-------- SUPPLIED DATA --------

(** * onion-fp-ts: the effect stack, the services and the shell, embedded in Rocq

    The TypeScript program composes two fallible, asynchronous lookups
    (user by email, then account by owner id) in fp-ts's
    [ReaderTaskEither].  This file embeds

    - the values the program handles ([Email], [UserId], [User], [Account],
      [DomainError] and the service errors),
    - the fp-ts combinators the sources call, with their fp-ts 2.16 meaning,
    - the three service contracts and their accessor functions,
    - the hardcoded and the database-backed providers, and
    - the shell function [getAccountByUserEmail],

    and proves the properties documented for them.

    Effects.  A JavaScript call may act on the outside world (record a call
    in a jest mock, write to the console, query the database).  Such a call
    is a state transformer [IO W A = W -> A * W] on a world [W].  An fp-ts
    [Task A] is a thunk [() => Promise<A>]; running it and awaiting the
    promise is again a state transformer.  Two moments are kept apart, as in
    the source: calling a service operation (which returns a task) and
    running the task it returned. *)

From Stdlib Require Import String Ascii List ZArith Lia.
From stdpp Require Import gmap strings list.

--------

◆ PROBLEM TO SOLVE ◆
Set down exactly the lines of the data above, beginning with the line that has "[DomainError] and the" and ending with the line that has "and proves the", and no others.

◆ RESULT OF THE TASK ◆
      [DomainError] and the service errors),
    - the fp-ts combinators the sources call, with their fp-ts 2.16 meaning,
    - the three service contracts and their accessor functions,
    - the hardcoded and the database-backed providers, and
    - the shell function [getAccountByUserEmail],

    and proves the properties documented for them.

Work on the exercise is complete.